== WHAT THIS TASK INVOLVES ==
Go through the data below line by line and report how many lines contain "unfold", giving only that figure.
----- RECORDS FOR THE EXERCISE
(** The copy of mem.c; a copy that faults after three bytes, in the second
    element; and one that faults at once. *)
Lemma kfifo_from_user_spec_witness :
  exists m1 m2 m3,
    __kfifo_from_user (copy_from_user (-1)) sample_mem sample_fifo (Ptr 64 0) 8 = Ok (m1, set_in sample_fifo 3, 0, 4) /\
    __kfifo_from_user (faulting_copy 3) sample_mem sample_fifo (Ptr 64 0) 8 = Ok (m2, set_in sample_fifo 2, - EFAULT, 2) /\
    contents m2 (set_in sample_fifo 2) = [20; 21; 22; 23; 1; 2] /\
    __kfifo_from_user (faulting_copy 0) sample_mem sample_fifo (Ptr 64 0) 8 = Ok (m3, set_in sample_fifo 1, - EFAULT, 0).
Proof.
  destruct (kfifo_from_user_spec (copy_from_user (-1)) _ sample_mem sample_fifo (Ptr 64 0) 8 [1; 2; 3; 4])
    as (m1 & c1 & W1 & _ & E1 & _); [apply sample_wf | vm_compute; discriminate | lia | now split |].
  destruct (kfifo_from_user_spec (faulting_copy 3) _ sample_mem sample_fifo (Ptr 64 0) 8 [1; 2; 3; 4])
    as (m2 & c2 & W2 & _ & E2 & _ & H2 & _); [apply sample_wf | vm_compute; discriminate | lia | now split |].
  destruct (kfifo_from_user_spec (faulting_copy 0) _ sample_mem sample_fifo (Ptr 64 0) 8 [1; 2; 3; 4])
    as (m3 & c3 & W3 & _ & E3 & _); [apply sample_wf | vm_compute; discriminate | lia | now split |].
  vm_compute in W1, W2, W3. injection W1 as <-. injection W2 as <-. injection W3 as <-.
  exists m1, m2, m3. split; [exact E1 | split; [exact E2 | split; [exact H2 | exact E3]]].
Defined.

(** C27: [__kfifo_to_user] removes exactly the whole elements the user received.
    With [k] the elements asked for that are present and [c] the number of bytes
    the user copies moved ([went_out]), the first [c / esize] elements of the
    queue are in the user's buffer and no longer in the queue, their size in
    bytes is reported, and the result is 0 when all [k] went over and -EFAULT
    otherwise; memory outside the user's block stays as it is. *)
Theorem kfifo_to_user_spec cp (Hcp : UserCopy cp) m f to len :
  wf m f -> capacity f * k_esize f + k_esize f <= W32 -> 0 <= len ->
  let k := Z.min (len / k_esize f) (used f) in
  writable m f to (k * k_esize f) ->
  exists m' c, let j := c / k_esize f in let f' := set_out f (k_out f ⊞ j) in
    went_out cp m f to (k_out f) (k * k_esize f) = Ok c /\ 0 <= c <= k * k_esize f /\
    __kfifo_to_user cp m f to len =
      Ok (m', f', (if j =? k then 0 else - EFAULT), j * k_esize f) /\
    load m' to (j * k_esize f) = Ok (take (Z.to_nat (j * k_esize f)) (contents m f)) /\
    wf m' f' /\ contents m' f' = drop (Z.to_nat (j * k_esize f)) (contents m f) /\
    only_block (blk to) m m'.
Proof.
  intros Hwf Hbig Hlen k Hw. pose proof (wf_used _ _ Hwf). pose proof (used_nonneg f).
  pose proof (wf_esize _ _ Hwf) as He. pose proof (wf_cap _ _ Hwf).
  assert (0 <= len / k_esize f) by (apply Z.div_pos; lia).
  unfold __kfifo_to_user. rewrite whole_elements by assumption. fold (used f).
  replace (if _ <? _ then _ else _) with k by (subst k; ztest; lia).
  destruct (copy_to_user_spec cp Hcp m f Hwf Hbig k (k_out f) ltac:(lia) to Hw)
    as (m' & c & Hc & Hw0 & -> & bs' & -> & Hz & Hpre).
  cbn [rbind]. set (j := c / k_esize f).
  assert (0 <= j /\ j * k_esize f <= c) as [Hj0 Hjc].
  { subst j. pose proof (Z.mul_div_le c (k_esize f)). split; [apply Z.div_pos|]; lia. }
  assert (j <= k) by nia. rewrite exit_path by lia. destruct Hw as [Hne Hv].
  pose proof (put_bytes_only m to bs') as Ho.
  assert (wf (put_bytes m to bs') f) as Hwf' by (eapply wf_only_block; eassumption).
  assert (contents (put_bytes m to bs') f = contents m f) as Hcon.
  { unfold contents. now rewrite (window_only_block _ _ _ _ Ho Hne). }
  destruct (pop_contents _ f j Hwf') as [Hw2 Hc2]; [lia |]. rewrite Hcon in Hc2.
  eexists _, c. fold j. split; [exact Hw0 | split; [exact Hc | split; [reflexivity |]]].
  split; [|split; [exact Hw2 | split; [exact Hc2 | exact Ho]]].
  assert (valid_at m to (zlen bs')) as Hvb.
  { destruct (valid_split _ _ _ (zlen bs') Hv); [unfold zlen in *; lia | assumption]. }
  pose proof (load_put_bytes m to (zlen bs') bs' Hvb) as Hld.
  destruct (load_split _ _ _ _ (j * k_esize f) (Hld ltac:(unfold zlen; lia))) as [-> _]; [nia |].
  f_equal. unfold contents.
  assert (j * k_esize f <= used f * k_esize f) by nia.
  rewrite take_take, (Nat.min_l _ (Z.to_nat (used f * _))) by lia.
  rewrite <- (Nat.min_l (Z.to_nat (j * k_esize f)) (Z.to_nat c)) by lia.
  now rewrite <- !take_take, Hpre.
Qed.

Lemma kfifo_to_user_spec_witness :
  exists m1 m2,
    __kfifo_to_user copy_to_user sample_mem sample_fifo (Ptr 64 0) 9 = Ok (m1, set_out sample_fifo 1, 0, 4) /\
    __kfifo_to_user (faulting_copy 1) sample_mem sample_fifo (Ptr 64 0) 9 = Ok (m2, sample_fifo, - EFAULT, 0) /\
    contents m2 sample_fifo = [20; 21; 22; 23].
Proof.
  destruct (kfifo_to_user_spec copy_to_user _ sample_mem sample_fifo (Ptr 64 0) 9)
    as (m1 & c1 & W1 & _ & E1 & _);
    [apply sample_wf | vm_compute; discriminate | lia | split; [easy | eexists; split; reflexivity] |].
  destruct (kfifo_to_user_spec (faulting_copy 1) _ sample_mem sample_fifo (Ptr 64 0) 9)
    as (m2 & c2 & W2 & _ & E2 & _ & _ & H2 & _);
    [apply sample_wf | vm_compute; discriminate | lia | split; [easy | eexists; split; reflexivity] |].
  vm_compute in W1, W2. injection W1 as <-. injection W2 as <-.
  exists m1, m2. split; [exact E1 | split; [exact E2 | exact H2]].
Defined.

End KfifoUser.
----------
== SOLUTION ==
5